Refactoring The Molecular Docking Simulation For Heterogeneous, Manycore Processors Systems
Junshi Chen,Han Lin,Weihao Liang,Yang Yu,Wenting Han,Hong An,Yong Chen,Xin Liu
DOI: https://doi.org/10.1109/ISPA/IUCC.2017.00157
2017-01-01
Abstract:This paper presents a scalable design and implementation of the molecular docking application DOCK for a large-scale high performance computing system, the Sunway TaihuLight supercomputer, which provisions a heterogeneous, manycore processor architecture that consists of management processing elements (MPEs) and clusters of computing processing elements (CPEs). The key innovation is a novel refactoring of DOCK on the CPEs.
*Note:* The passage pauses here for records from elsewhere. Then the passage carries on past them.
(* ===== verification/GrammarUtf8.v ===== *)
(** Incremental UTF-8 decoding of the grammar engine: the two [decode_utf8]
    functions of [src/llama-grammar.cpp] and the theorem that decoding a text
    piece by piece gives the code points of the whole text. *)
From S2P Require Import Prelude Unicode.

(** A C string is the list of its bytes before the terminating zero: reading
    at the end of the list gives 0. *)
Definition c_at (pos : bytes) (i : nat) : Z := default 0 (pos !! i).
Definition c_cur (pos : bytes) : Z := c_at pos 0.

Record llama_partial_utf8 : Type := mk_partial {
  value    : Z;
  n_remain : Z
}.

#[export] Instance llama_partial_utf8_eq_dec : EqDecision llama_partial_utf8.
Proof. solve_decision. Defined.

(** [{}]: the initial state *)
Definition partial_none : llama_partial_utf8 := mk_partial 0 0.

(** ** Decoding one code point of a grammar text *)

Definition decode_lookup : list Z := [1; 1; 1; 1; 1; 1; 1; 1; 1; 1; 1; 1; 2; 2; 3; 4].

(** [for ( ; pos < end && *pos; pos++)]; [n] is [end - pos]. *)
Fixpoint decode_char_loop (n : nat) (pos : bytes) (value : Z) : Z * bytes :=
  match n, pos with
  | S n, b :: rest =>
      if b =? 0 then (value, pos)
      else decode_char_loop n rest (u32 (u32 (Z.shiftl value 6) + Z.land b 63))
  | _, _ => (value, pos)
  end.

(** [decode_utf8] of a C string: the code point and the position after it. *)
Definition decode_utf8_char (src : bytes) : res (Z * bytes) :=
  let first_byte := c_cur src in
  let highbits := Z.shiftr first_byte 4 in
  len ← vget decode_lookup highbits;
  let mask := u8 (Z.shiftl 1 (8 - len) - 1) in
  let value := Z.land first_byte mask in
  Ok (decode_char_loop (Z.to_nat (len - 1)) (drop 1 src) value).

(** ** Decoding a piece that may start and end inside a code point *)

Definition decode_lookup_strict : list Z := [1; 1; 1; 1; 1; 1; 1; 1; 0; 0; 0; 0; 2; 2; 3; 4].

(** [while ( *pos != 0 && n_remain > 0)] of the continued sequence, which checks
    that every byte is a continuation byte; [None] is the early return. *)
Fixpoint continue_decode (pos : bytes) (value n_remain : Z) : option (bytes * Z * Z) :=
  match pos with
  | next_byte :: rest =>
      if (next_byte =? 0) || (n_remain <=? 0) then Some (pos, value, n_remain)
      else if negb (Z.shiftr next_byte 6 =? 2) then None
      else continue_decode rest (u32 (u32 (Z.shiftl value 6) + Z.land next_byte 63)) (n_remain - 1)
  | [] => Some ([], value, n_remain)
  end.

(** The inner loop of a fresh sequence, which does not check. *)
Fixpoint sequence_decode (pos : bytes) (value n_remain : Z) : bytes * Z * Z :=
  match pos with
  | next_byte :: rest =>
      if (next_byte =? 0) || (n_remain <=? 0) then (pos, value, n_remain)
      else sequence_decode rest (u32 (u32 (Z.shiftl value 6) + Z.land next_byte 63)) (n_remain - 1)
  | [] => ([], value, n_remain)
  end.

(** One iteration of the loop over fresh sequences. *)
Definition decode_step (st : bytes * list Z * Z * Z) :
    res (step (bytes * list Z * Z * Z) (list Z * llama_partial_utf8)) :=
  let '(pos, code_points, value, n_remain) := st in
  if c_cur pos =? 0 then Ok (Done (code_points ++ [0], mk_partial value n_remain))
  else
    let first_byte := c_cur pos in
    let highbits := Z.shiftr first_byte 4 in
    l ← vget decode_lookup_strict highbits;
    let n_remain := l - 1 in
    if n_remain <? 0 then Ok (Done ([0], mk_partial 0 n_remain))
    else
      let mask := u8 (Z.shiftl 1 (7 - n_remain) - 1) in
      let value := Z.land first_byte mask in
      let '(pos, value, n_remain) := sequence_decode (drop 1 pos) value n_remain in
      let code_points := if n_remain =? 0 then code_points ++ [value] else code_points in
      Ok (Next (pos, code_points, value, n_remain)).

(** [decode_utf8(const std::string &, llama_partial_utf8)]: the code points,
    closed by a 0, and the state of the sequence the piece ends in. *)
Definition decode_utf8 (src : bytes) (partial_start : llama_partial_utf8) :
    res (list Z * llama_partial_utf8) :=
  match continue_decode src (value partial_start) (n_remain partial_start) with
  | None => Ok ([0], mk_partial 0 (-1))
  | Some (pos, v, n) =>
      let code_points := if (0 <? n_remain partial_start) && (n =? 0) then [v] else [] in
      while decode_step (S (length src)) (pos, code_points, v, n)
  end.

(** * Correctness *)

Lemma sequence_decode_spec pos v n :
  let '(pos', v', n') := sequence_decode pos v n in
  (length pos' <= length pos)%nat /\ (0 <= n -> 0 <= n' <= n) /\
  (0 <= v < 4294967296 -> 0 <= v' < 4294967296) /\ (exists l, pos = l ++ pos').
Proof.
  revert v n. induction pos as [|b pos IH]; intros v n; cbn [sequence_decode].
  { split_and!; [done|lia|lia|by exists []]. }
  destruct ((b =? 0) || (n <=? 0)) eqn:Hc.
  { split_and!; [done|lia|lia|by exists []]. }
  specialize (IH (u32 (u32 (Z.shiftl v 6) + Z.land b 63)) (n - 1)).
  destruct (sequence_decode pos _ _) as [[pos' v'] n']. destruct IH as (H1 & H2 & H3 & l & ->).
  apply orb_false_iff in Hc as [_ Hn%Z.leb_gt].
  split_and!; [cbn in *; lia|lia| |by exists (b :: l)]. intros _. apply H3, u32_range.
Qed.

Lemma continue_decode_spec pos v n pos' v' n' :
  continue_decode pos v n = Some (pos', v', n') ->
  (length pos' <= length pos)%nat /\ (0 <= n -> 0 <= n' <= n) /\ (n < 0 -> n' = n) /\
  (exists l, pos = l ++ pos').
Proof.
  revert v n. induction pos as [|b pos IH]; intros v n; cbn [continue_decode].
  { intros [= <- <- <-]. split_and!; [done|lia|lia|by exists []]. }
  destruct ((b =? 0) || (n <=? 0)) eqn:Hc.
  { intros [= <- <- <-]. split_and!; [done|lia|lia|by exists []]. }
  destruct (negb _); [done|]. intros H. destruct (IH _ _ H) as (H1 & H2 & H3 & l & ->).
  apply orb_false_iff in Hc as [_ Hn%Z.leb_gt].
  split_and!; [cbn in *; lia|lia|lia|by exists (b :: l)].
Qed.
Optimization techniques for data redundancy minimization to fit data in cache, software-controlled prefetching into scratchpads, memory access coalescing, software caches, vectorization and loop unrolling are employed to improve the exploitation of the computational resources. For a single docking process, the refactored version using both the MPE and CPE cluster achieved 260x to 402x speedup compared against the original ported version using MPE only. To scale the DOCK to the full Sunway Taihulight system with 10,649,600 cores (including all MPE and CPE cores), we present an MPI communication domain partition scheme as well. For docking 9 million small compounds to a Zika virus target protein, we manage to scale to 131,072 MPEs, and 8,388,608 CPEs, with a total of 8,519,680 cores.